Continuó andando por el lado sur del claustro. A medio camino había una arcada. Jack entró por ella y se encontró en un pequeño pasadizo, con el refectorio a la derecha y el dormitorio a la izquierda. Se imaginó a todos los monjes profundamente dormidos, en el suelo, exactamente al otro lado del muro de piedra. Al final del pasadizo sólo había un declive embarrado que terminaba en el río. Jack permaneció allí un minuto mirando hacia abajo al agua, a unas cien yardas de distancia. Sin motivo especial alguno recordó una historia sobre un caballero a quien habían cortado la cabeza pero que seguía viviendo. Y sin quererlo se imaginó al descabezado caballero saliendo del río y subiendo la cuesta en dirección a él. Allí no había nada pero Jack todavía estaba asustado. Dio media vuelta y volvió presuroso al claustro. Allí estaba más seguro.

Vaciló debajo de la arcada escudriñando el cuadrángulo iluminado por la luna. Estaba convencido de que debía de haber alguna forma de meterse furtivamente en un edificio tan grande, pero no se le ocurría en qué otro sitio mirar. En cierto modo se sentía contento. Había pensado hacer algo aterradoramente peligroso y si era imposible tanto mejor. Por otra parte le espantaba la idea de dejar aquel priorato y por la mañana lanzarse de nuevo a los caminos. La andadura interminable, el hambre, la decepción, y la ira de Tom y las lágrimas de Martha. Todo ello podía evitarse con sólo una pequeña chispa del pequeño pedernal que colgaba del cinturón.

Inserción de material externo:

(* ===== verification/PgallocRun.v ===== *)
(** * Sequences of page allocator operations

    The buddy allocator as an instance of [PageAllocator], and the safety of
    every run: allocations, frees of live blocks and arbitrary writes of the
    owners into their blocks. *)

From S2P Require Import Prelude PgBitmap Pgalloc PgGeom PgallocInv PgallocProps PageIface.

Definition live_ok (s : pgstate) (b : block) : Prop :=
  managed_block s b.1 b.2 /\ forall x, in_block b.1 b.2 x -> ~ free_byte s x.

(** The invariant with the live blocks: they are disjoint, not free, and
    together with the free chunks make up the managed memory. *)
Record pg_inv (s : pgstate) (live : list block) : Prop := {
  pi_wf : pg_wf s;
  pi_live : Forall (live_ok s) live;
  pi_sep : separated live;
  pi_cover : forall x, minpage_addr s <= x < maxpage_addr s ->
    free_byte s x \/ Exists (fun b => in_block b.1 b.2 x) live;
}.

Lemma pg_inv_perm s l1 l2 : l1 ≡ₚ l2 -> pg_inv s l1 -> pg_inv s l2.
Proof.
  intros Hp [H1 H2 H3 H4]. split; [done | by rewrite <- Hp | by rewrite <- Hp |].
  intros x Hx. destruct (H4 x Hx); [by left | right]. by rewrite <- Hp.
Qed.

Lemma pg_inv_alloc s live order k :
  pg_inv s live -> 0 <= order < FREELIST_LEVELS -> 12 <= k < 64 ->
  exists p s', bmk_pgalloc_align s order (2 ^ k) = Done (p, s') /\
    (minpage_addr s' = minpage_addr s /\ maxpage_addr s' = maxpage_addr s) /\
    (p = 0 /\ s' = s \/ p <> 0 /\ (2 ^ k | p) /\ pg_inv s' ((p, order) :: live)).
Proof.
  intros [Hwf Hlive Hsep Hcov] Ho Hk.
  destruct (pgalloc_align_spec s order k Hwf Ho Hk) as (p & s' & E & [[Hp Hal] | (-> & -> & _)]);
    exists p, s' || exists 0, s; (split; [exact E |]); [| split; [done | by left]].
  destruct Hal as [Hb Hal Hwas Hby Hwf' _ [Hr1 Hr2]].
  split; [done |]. right. split; [done |]. split; [done |]. split; [done | | |].
  - constructor.
    + split; cbn; [unfold managed_block in *; by rewrite Hr1, Hr2 |].
      intros x Hx [_ Hn]%Hby. done.
    + eapply Forall_impl; [exact Hlive |]. intros b [H1 H2]. split.
      * unfold managed_block in *. by rewrite Hr1, Hr2.
      * intros x Hx [Hf _]%Hby. by eapply H2.
  - split; [| done]. eapply Forall_impl; [exact Hlive |]. intros [q o'] [Hb' H2]. unfold blocks_disjoint. cbn in *.
    destruct Hb as (Ho1 & _), Hb' as (Ho2 & _).
    pose proof (bsize_pos order ltac:(lia)). pose proof (bsize_pos o' ltac:(lia)).
    destruct (decide (p + bsize order <= q)); [by left |].
    destruct (decide (q + bsize o' <= p)); [by right |]. exfalso.
    apply (H2 (Z.max p q)); [unfold in_block; lia |]. apply Hwas. unfold in_block. lia.
  - intros x Hx. rewrite Hr1, Hr2 in Hx. rewrite Exists_cons. cbn. rewrite Hby.
    destruct (decide (p <= x < p + bsize order)); [by right; left |].
    destruct (Hcov x Hx); [by left | by right; right].
Qed.

Lemma pg_inv_free s live p order :
  pg_inv s ((p, order) :: live) -> exists s', bmk_pgfree s p order = Done s' /\ pg_inv s' live /\
    (minpage_addr s' = minpage_addr s /\ maxpage_addr s' = maxpage_addr s).
Proof.
  intros [Hwf Hlive [Hd Hsep] Hcov]. apply Forall_cons in Hlive as [[Hb Hn] Hlive].
  destruct (pgfree_spec s p order Hwf Hb Hn) as (s' & -> & [Hby Hwf' _ [Hr1 Hr2]]).
  exists s'. split; [done |]. split; [| done]. split; [done | | done |].
  - apply Forall_forall. intros b Hin. eapply Forall_forall in Hlive as [H1 H2]; [| done].
    eapply Forall_forall in Hd; [| done]. split; [unfold managed_block in *; by rewrite Hr1, Hr2 |].
    intros x Hx [Hf | Hf]%Hby; [by eapply H2 |]. unfold blocks_disjoint, in_block in *. cbn in *. lia.
  - intros x Hx. rewrite Hr1, Hr2 in Hx. rewrite Hby. destruct (Hcov x Hx) as [? | H]; [by left; left |].
    apply Exists_cons in H as [? | ?]; [by left; right | by right].
Qed.

(** The buddy allocator behind the interface, with page-sized alignment. *)
Global Program Instance buddy_pages : PageAllocator pgstate := {|
  page_alloc := bmk_pgalloc;
  page_free := bmk_pgfree;
  page_inv := pg_inv;
  page_managed s a := minpage_addr s <= a < maxpage_addr s;
|}.
Next Obligation. intros. by eapply pg_inv_perm. Qed.
Next Obligation. intros s l H. apply H. Qed.
Next Obligation.
  intros s l p o [Hwf Hlive _ _] Hin. eapply Forall_forall in Hlive as [(Ho & Hal & Hlo & Hhi) _]; [| done].
  destruct (wf_fl_range _ (wf_lists _ Hwf)) as [? _ ? _ _]. cbn in *. repeat split; try done; lia.
Qed.
Next Obligation.
  intros s l p o a [_ Hlive _ _] Hin Ha.
  eapply Forall_forall in Hlive as [(_ & _ & ? & ?) _]; [| done]. cbn in *. lia.
Qed.
Next Obligation.
  intros s l o Hinv Ho. destruct (pg_inv_alloc s l o 12 Hinv Ho) as (p & s' & E & [E1 E2] & H); [lia |].
  exists p, s'. split; [exact E |]. split; [intros a; cbn; by rewrite E1, E2 |]. destruct H as [? | (? & _ & ?)]; [by left | by right].
Qed.
Next Obligation.
  intros s l p o H. destruct (pg_inv_free s l p o H) as (s' & E & H' & E1 & E2).
  exists s'. split; [done |]. split; [done |]. intros a. cbn. by rewrite E1, E2.
Qed.

(** ** Runs *)

Inductive pgop :=
  | OpAlloc (order align_log : Z)
  | OpFree (i : nat)
  | OpScribble (i : nat) (off level magic : Z).

Definition pgop_valid (op : pgop) : Prop :=
  match op with
  | OpAlloc order k => 0 <= order < FREELIST_LEVELS /\ 12 <= k < 64
  | _ => True
  end.

(** One operation on the allocator and the list of live blocks.  A scribble is
    the owner of the [i]-th block writing the words where a chunk header would
    be, at some offset in the block. *)
Definition pg_exec (op : pgop) (st : pgstate * list block) : outcome (pgstate * list block) :=
  let '(s, live) := st in
  match op with
  | OpAlloc order k =>
      '(p, s) ← bmk_pgalloc_align s order (2 ^ k);
      Done (s, if p =? 0 then live else (p, order) :: live)
  | OpFree i =>
      match live !! i with
      | Some (p, order) => s ← bmk_pgfree s p order; Done (s, delete i live)
      | None => Done st
      end
  | OpScribble i off level magic =>
      match live !! i with
      | Some (p, order) =>
          if (0 <=? off) && (off <? bsize order)
          then Done (set_magic (p + off) magic (set_level (p + off) level s), live)
          else Done st
      | None => Done st
      end
  end.

Fixpoint pg_run (ops : list pgop) (st : pgstate * list block) : outcome (pgstate * list block) :=
  match ops with
  | [] => Done st
  | op :: ops => st ← pg_exec op st; pg_run ops st
  end.

(** Headers outside the free chunks do not matter. *)
Lemma pg_inv_scribble s live a lev m :
  pg_inv s live -> ~ free_byte s a -> pg_inv (set_magic a m (set_level a lev s)) live.
Proof.
  intros [[[[] H2 H3 H4 H5] H6 H7 H8 H9 H10 H11] Hl Hs Hc] Ha.
  split; [| done | done | done]. split; try done. split; try done.
  intros o c Hf. pose proof (H4 o c Hf) as (? & ? & ? & ? & ? & ?). unfold chunk_ok. cbn.
  rewrite !lookup_insert_ne; [done | |]; intros ->; apply Ha; exists o, c;
    (split; [exact Hf |]); pose proof (bsize_pos o (is_free_nonneg _ _ _ Hf)); lia.
Qed.

Lemma pg_exec_inv op s live :
  pg_inv s live -> pgop_valid op ->
  exists s' live', pg_exec op (s, live) = Done (s', live') /\ pg_inv s' live'.
Proof.
  intros Hinv Hv. destruct op as [order k | i | i off lev m]; cbn [pg_exec].
  - destruct Hv as [Ho Hk]. destruct (pg_inv_alloc s live order k Hinv Ho Hk) as (p & s' & -> & _ & H).
    rewrite Done_bind. eexists _, _. split; [done |].
    destruct H as [[-> ->] | (Hp & _ & H)]; [done |]. by destruct (Z.eqb_spec p 0).
  - destruct (live !! i) as [[p order] |] eqn:E; [| eexists _, _; done].
    destruct (pg_inv_free s (delete i live) p order) as (s' & -> & H & _).
    { eapply pg_inv_perm; [| exact Hinv]. by apply delete_Permutation. }
    rewrite Done_bind. eexists _, _. done.
  - destruct (live !! i) as [[p order] |] eqn:E; [| eexists _, _; done].
    destruct ((0 <=? off) && (off <? bsize order)) eqn:Hoff; [| eexists _, _; done].
    eexists _, _. split; [done |]. apply pg_inv_scribble; [done |].
    apply andb_prop in Hoff as [?%Z.leb_le ?%Z.ltb_lt].
    destruct (Forall_lookup_1 _ _ _ _ (pi_live _ _ Hinv) E) as [_ Hn]. apply Hn.
    unfold in_block. cbn. lia.
Qed.

Lemma pg_run_inv ops : forall s live,
  pg_inv s live -> Forall pgop_valid ops ->
  exists s' live', pg_run ops (s, live) = Done (s', live') /\ pg_inv s' live'.
Proof.
  induction ops as [| op ops IH]; intros s live Hinv Hv; [eexists _, _; done |].
  apply Forall_cons in Hv as [Hv1 Hv2].
  destruct (pg_exec_inv op s live Hinv Hv1) as (s1 & l1 & E & Hinv1).
  cbn [pg_run]. rewrite E, Done_bind. by apply IH.
Qed.

Lemma loaded_inv s min max : loaded s min max -> pg_inv s [].
Proof.
  intros [Hwf _ _ Hby _]. split; [done | done | done |]. intros x Hx. left. by apply Hby.
Qed.

Lemma pg_exec_range op s live s' live' :
  pg_inv s live -> pgop_valid op -> pg_exec op (s, live) = Done (s', live') ->
  minpage_addr s' = minpage_addr s /\ maxpage_addr s' = maxpage_addr s.
Proof.
  intros Hinv Hv. destruct op as [order k | i | i off lev m]; cbn [pg_exec].
  - destruct Hv as [Ho Hk].
    destruct (pgalloc_align_spec s order k (pi_wf _ _ Hinv) Ho Hk) as (p & s1 & -> & H).
    rewrite Done_bind. intros [= <- _]. destruct H as [[_ []] | (_ & -> & _)]; done.
  - destruct (live !! i) as [[p order] |] eqn:E; [| by intros [= <- _]].
    destruct (Forall_lookup_1 _ _ _ _ (pi_live _ _ Hinv) E) as [Hb Hn].
    destruct (pgfree_spec s p order (pi_wf _ _ Hinv) Hb Hn) as (s1 & -> & []).
    rewrite Done_bind. by intros [= <- _].
  - destruct (live !! i) as [[p order] |]; [| by intros [= <- _]].
    destruct (_ && _); by intros [= <- _].
Qed.

Lemma pg_run_range ops : forall s live s' live',
  pg_inv s live -> Forall pgop_valid ops -> pg_run ops (s, live) = Done (s', live') ->
  minpage_addr s' = minpage_addr s /\ maxpage_addr s' = maxpage_addr s.
Proof.
  induction ops as [| op ops IH]; intros s live s' live' Hinv Hv; [by intros [= <- _] |].
  apply Forall_cons in Hv as [Hv1 Hv2].
  destruct (pg_exec_inv op s live Hinv Hv1) as (s1 & l1 & E & Hinv1).
  cbn [pg_run]. rewrite E, Done_bind. intros E2.
  destruct (pg_exec_range _ _ _ _ _ Hinv Hv1 E), (IH _ _ _ _ Hinv1 Hv2 E2). split; congruence.
Qed.
(* ===== verification/PgallocThms.v ===== *)
(** * Theorems about the page allocator

    The properties of pgalloc.c that the rest of the system relies on, each
    with a concrete instance. *)

From S2P Require Import Prelude PgBitmap Pgalloc PgGeom PgallocInv PgallocProps PageIface PgallocRun.

(** An allocator loaded with [0x1001, 1000000]: pages 0x3000 to 0xf3fff. *)
Definition demo_pg : pgstate :=
  match bmk_pgalloc_loadmem pg_initial 4097 1000000 with Done s => s | _ => pg_initial end.

Lemma demo_loaded : loaded demo_pg 8192 999424.
Proof.
  destruct (loadmem_spec pg_initial 4097 1000000) as (s & E & H).
  - done.
  - unfold W64; lia.
  - split; [lia | reflexivity].
  - reflexivity.
  - unfold demo_pg. rewrite E. exact H.
Qed.

Lemma demo_wf : pg_wf demo_pg.
Proof. apply demo_loaded. Qed.

(** C1.  On a well-formed allocator every valid request returns.  It either
    yields a block of [2^order] pages that is aligned as asked, lies in the
    managed range and was entirely free, removes exactly those bytes from the
    free memory, adds their size to the usage counter and keeps the invariant;
    or it returns NULL with the state unchanged, and then no free chunk of at
    least that order has the alignment. *)
Theorem bmk_pgalloc_align_correct s order k :
  pg_wf s -> 0 <= order < FREELIST_LEVELS -> 12 <= k < 64 ->
  exists p s', bmk_pgalloc_align s order (2 ^ k) = Done (p, s') /\
    (p <> 0 /\ allocated s s' p order (2 ^ k) \/
     p = 0 /\ s' = s /\
       forall o c, order <= o -> is_free s o c -> ~ (2 ^ k | c)).
Proof. apply pgalloc_align_spec. Qed.

Lemma bmk_pgalloc_align_correct_witness :
  exists p s', bmk_pgalloc_align demo_pg 1 (2 ^ 13) = Done (p, s') /\
    (p <> 0 /\ allocated demo_pg s' p 1 (2 ^ 13) \/
     p = 0 /\ s' = demo_pg /\
       forall o c, 1 <= o -> is_free demo_pg o c -> ~ (2 ^ 13 | c)).
Proof.
  apply (bmk_pgalloc_align_correct demo_pg 1 13);
    [exact demo_wf | unfold FREELIST_LEVELS, BMK_PCPU_PAGE_SHIFT; lia | lia].
Defined.

(** The concrete request succeeds. *)
Example demo_alloc : exists s', bmk_pgalloc_align demo_pg 1 (2 ^ 13) = Done (983040, s').
Proof. eexists. vm_compute. reflexivity. Qed.

(** C2.  Freeing an allocated, naturally aligned block never trips an
    assertion or follows a stale header: it returns with exactly the block's
    bytes added to the free memory, the usage counter reduced by its size, and
    the invariant, including full coalescing of buddies, intact. *)
Theorem bmk_pgfree_correct s p order :
  pg_wf s -> managed_block s p order -> (forall x, in_block p order x -> ~ free_byte s x) ->
  exists s', bmk_pgfree s p order = Done s' /\ freed s s' p order.
Proof. apply pgfree_spec. Qed.

(** The block handed out by [demo_alloc], ready to be freed. *)
Definition demo_pg1 : pgstate :=
  match bmk_pgalloc_align demo_pg 1 (2 ^ 13) with Done (_, s) => s | _ => pg_initial end.

Lemma demo_pg1_block :
  pg_wf demo_pg1 /\ managed_block demo_pg1 983040 1 /\
  (forall x, in_block 983040 1 x -> ~ free_byte demo_pg1 x).
Proof.
  destruct (pgalloc_align_spec demo_pg 1 13) as (p & s' & E & H);
    [exact demo_wf | unfold FREELIST_LEVELS, BMK_PCPU_PAGE_SHIFT; lia | lia |].
  destruct demo_alloc as [s2 E2]. rewrite E2 in E. injection E as <- <-.
  unfold demo_pg1. rewrite E2. clear E2. generalize dependent demo_pg. intros s.
  intros [[_ [Hb _ _ Hby Hwf _ [Hr1 Hr2]]] | [H0 _]]; [| discriminate H0].
  split; [done |]. split; [unfold managed_block in *; by rewrite Hr1, Hr2 |].
  intros x Hx [_ Hn]%Hby. done.
Qed.

Lemma bmk_pgfree_correct_witness :
  exists s', bmk_pgfree demo_pg1 983040 1 = Done s' /\ freed demo_pg1 s' 983040 1.
Proof.
  apply (bmk_pgfree_correct demo_pg1 983040 1); apply demo_pg1_block.
Defined.

(**  Loading memory: when the range, rounded inwards to pages, holds at
    least one page, the allocator starts well-formed, the bitmap occupies the
    first pages and every byte after it up to the end is free. *)
Theorem bmk_pgalloc_loadmem_correct s min max :
  pg_called s = false -> 0 <= min <= W64 - 4096 -> u64 max ->
  bmk_round_page min < bmk_trunc_page max ->
  exists s', bmk_pgalloc_loadmem s min max = Done s' /\
    loaded s' (bmk_round_page min) (bmk_trunc_page max).
Proof. apply loadmem_spec. Qed.

Lemma bmk_pgalloc_loadmem_correct_witness :
  exists s', bmk_pgalloc_loadmem pg_initial 4097 1000000 = Done s' /\ loaded s' 8192 999424.
Proof.
  apply (bmk_pgalloc_loadmem_correct pg_initial 4097 1000000);
    [reflexivity | unfold W64; lia | split; [lia | reflexivity] | reflexivity].
Defined.

(**  Allocating a block and freeing it again restores the free lists: the
    same chunks are on the same lists as before, and the counters agree. *)
Theorem pgalloc_pgfree_roundtrip s order k p s1 :
  pg_wf s -> 0 <= order < FREELIST_LEVELS -> 12 <= k < 64 ->
  bmk_pgalloc_align s order (2 ^ k) = Done (p, s1) -> p <> 0 ->
  exists s2, bmk_pgfree s1 p order = Done s2 /\
    (forall o c, is_free s2 o c <-> is_free s o c) /\
    pgalloc_usedkb s2 = pgalloc_usedkb s /\ pg_wf s2.
Proof. apply pgalloc_pgfree. Qed.

Lemma pgalloc_pgfree_roundtrip_witness :
  exists s2, bmk_pgfree demo_pg1 983040 1 = Done s2 /\
    (forall o c, is_free s2 o c <-> is_free demo_pg o c) /\
    pgalloc_usedkb s2 = pgalloc_usedkb demo_pg /\ pg_wf s2.
Proof.
  apply (pgalloc_pgfree_roundtrip demo_pg 1 13);
    [exact demo_wf | unfold FREELIST_LEVELS, BMK_PCPU_PAGE_SHIFT; lia | lia | | lia].
  destruct demo_alloc as [s2 E2]. unfold demo_pg1. rewrite E2. reflexivity.
Defined.

(** C3.  From a loaded allocator, every sequence of valid allocations, frees of
    live blocks and writes of owners into their own blocks runs to completion:
    no assertion fails and no stale header or out-of-range word is touched.
    The live blocks are aligned and pairwise disjoint and with the free chunks
    make up the managed memory; once every block has been freed, the free
    lists hold the chunks they held at the start. *)
Theorem pg_run_safe s min max ops :
  loaded s min max -> Forall pgop_valid ops ->
  exists s' live, pg_run ops (s, []) = Done (s', live) /\ pg_inv s' live /\
    (live = [] -> forall o c, is_free s' o c <-> is_free s o c).
Proof.
  intros Hld Hv. pose proof (loaded_inv _ _ _ Hld) as Hinv.
  destruct (pg_run_inv ops s [] Hinv Hv) as (s' & live & E & Hinv').
  exists s', live. split; [done |]. split; [done |]. intros ->.
  destruct (pg_run_range _ _ _ _ _ Hinv Hv E) as [Hr1 Hr2].
  apply freelists_unique; [apply Hinv' | apply Hinv |]. intros x.
  rewrite (ld_bytes _ _ _ Hld), <- Hr1, <- Hr2. split.
  - intros (o & c & Hf & Hx).
    destruct (wf_fl_chunk _ (wf_lists _ (pi_wf _ _ Hinv')) _ _ Hf) as (_ & _ & ? & ? & _). lia.
  - intros Hx. destruct (pi_cover _ _ Hinv' x Hx) as [? | H]; [done |]. by apply Exists_nil in H.
Qed.

Lemma pg_run_safe_witness :
  exists s' live, pg_run [OpAlloc 1 13; OpScribble 0 0 7 CHUNKMAGIC; OpAlloc 0 12; OpFree 1; OpFree 0]
      (demo_pg, []) = Done (s', live) /\ pg_inv s' live /\
    (live = [] -> forall o c, is_free s' o c <-> is_free demo_pg o c).
Proof.
  apply (pg_run_safe demo_pg 8192 999424); [exact demo_loaded |].
  repeat constructor; unfold FREELIST_LEVELS, BMK_PCPU_PAGE_SHIFT; lia.
Defined.

(**  [map_alloc] and [map_free] stay inside the bitmap and change exactly
    the bits of the run: those become set, respectively clear, and the bits of
    all other pages keep their value. *)
Theorem map_alloc_free_exact bm first n :
  run_ok bm first n ->
  (exists bm', map_alloc bm first n = Done bm' /\ length bm' = length bm /\
    forall i, bm_has bm i ->
      page_allocated bm' i = Done (bm_bit bm i || in_run first n i)) /\
  (exists bm', map_free bm first n = Done bm' /\ length bm' = length bm /\
    forall i, bm_has bm i ->
      page_allocated bm' i = Done (bm_bit bm i && negb (in_run first n i))).
Proof.
  intros Hok.
  assert (forall f bm', run_update f first n bm bm' -> length bm' = length bm /\
    forall i, bm_has bm i -> page_allocated bm' i = Done (f (bm_bit bm i) (in_run first n i))) as Hrun.
  { intros f bm' Hupd. split; [apply Hupd |]. intros i Hi. rewrite page_allocated_bit.
    - f_equal. by eapply run_update_bit.
    - unfold bm_has in *. by rewrite (proj1 Hupd). }
  split.
  - destruct (map_alloc_run bm first n Hok) as (bm' & -> & Hupd). exists bm'.
    split; [done |]. by apply Hrun.
  - destruct (map_free_run bm first n Hok) as (bm' & -> & Hupd). exists bm'.
    split; [done |]. by apply (Hrun clear_run).
Qed.

Lemma map_alloc_free_exact_witness :
  (exists bm', map_alloc [0; 5; 0] 60 70 = Done bm' /\ length bm' = 3%nat /\
    forall i, bm_has [0; 5; 0] i ->
      page_allocated bm' i = Done (bm_bit [0; 5; 0] i || in_run 60 70 i)) /\
  (exists bm', map_free [0; 5; 0] 60 70 = Done bm' /\ length bm' = 3%nat /\
    forall i, bm_has [0; 5; 0] i ->
      page_allocated bm' i = Done (bm_bit [0; 5; 0] i && negb (in_run 60 70 i))).
Proof.
  apply (map_alloc_free_exact [0; 5; 0] 60 70). split; [| split; [lia | split; [lia |]]].
  - repeat constructor; unfold u64, W64; lia.
  - split; reflexivity.
Defined.

(**  The consistency check of debug builds succeeds in every well-formed
    state: the head page of each chunk on a free list is clear in the bitmap
    and its header carries the magic number. *)
Theorem sanity_check_holds s : pg_wf s -> sanity_check s = true.
Proof.
  intros Hwf. pose proof (wf_lists _ Hwf) as Hfl. unfold sanity_check.
  apply forallb_forall. intros l [o Hl]%list_elem_of_In%list_elem_of_lookup. apply forallb_forall.
  intros c Hc%list_elem_of_In. pose proof (is_free_lookup _ _ _ _ Hl Hc) as Hf.
  destruct (wf_fl_chunk _ Hfl _ _ Hf) as (Hlt & Hal & Hlo & Hhi & _ & ->).
  rewrite Z.eqb_refl, andb_true_r. pose proof (bsize_pos (Z.of_nat o) ltac:(lia)).
  destruct (block_run s (wf_fl_range _ Hfl) c (Z.of_nat o)) as (H1 & H2 & H3 & _);
    [by apply free_chunk_block |].
  pose proof (Z.pow_pos_nonneg 2 (Z.of_nat o)).
  unfold allocated_in_map, addr_is_managed. rewrite (proj2 (Z.leb_le _ _)), (proj2 (Z.ltb_lt _ _)) by lia.
  cbn [andb]. rewrite bmk_assert_true, Done_bind.
  rewrite page_allocated_bit by (eapply bm_has_page; [apply (wf_room _ Hwf) | lia]).
  rewrite (proj2 (wf_bits _ Hwf (va_to_pg s c) ltac:(lia))); [done |].
  exists (Z.of_nat o), c. split; [done |]. rewrite <- H3. lia.
Qed.

Lemma sanity_check_holds_witness : sanity_check demo_pg = true.
Proof. exact (sanity_check_holds demo_pg demo_wf). Defined.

Por el rabillo del ojo vio moverse algo. Se sobresaltó y el corazón empezó a latirle con más fuerza. Al volver la cabeza vio horrorizado una figura fantasmal con una vela, que se deslizaba sigilosa a lo largo del paseo este en dirección a la iglesia. Le subió a la garganta un grito que a duras penas pudo contener. Otra figura siguió a la primera. Jack retrocedió bajo la arcada para no ser visto, llevándose el puño a la boca y mordiéndole con fuerza para no gritar. Escuchó algo así como lamentos fantasmales. Se quedó mirando con auténtico terror. Entonces se dio cuenta de lo que pasaba. Lo que estaba viendo era una procesión de monjes que iban del dormitorio a la iglesia para el oficio divino de medianoche, al tiempo que cantaban un himno. Durante un momento persistió la sensación de pánico aunque supiera lo que estaba viendo. Luego le embargó el alivio y empezó a temblar de manera incontrolada.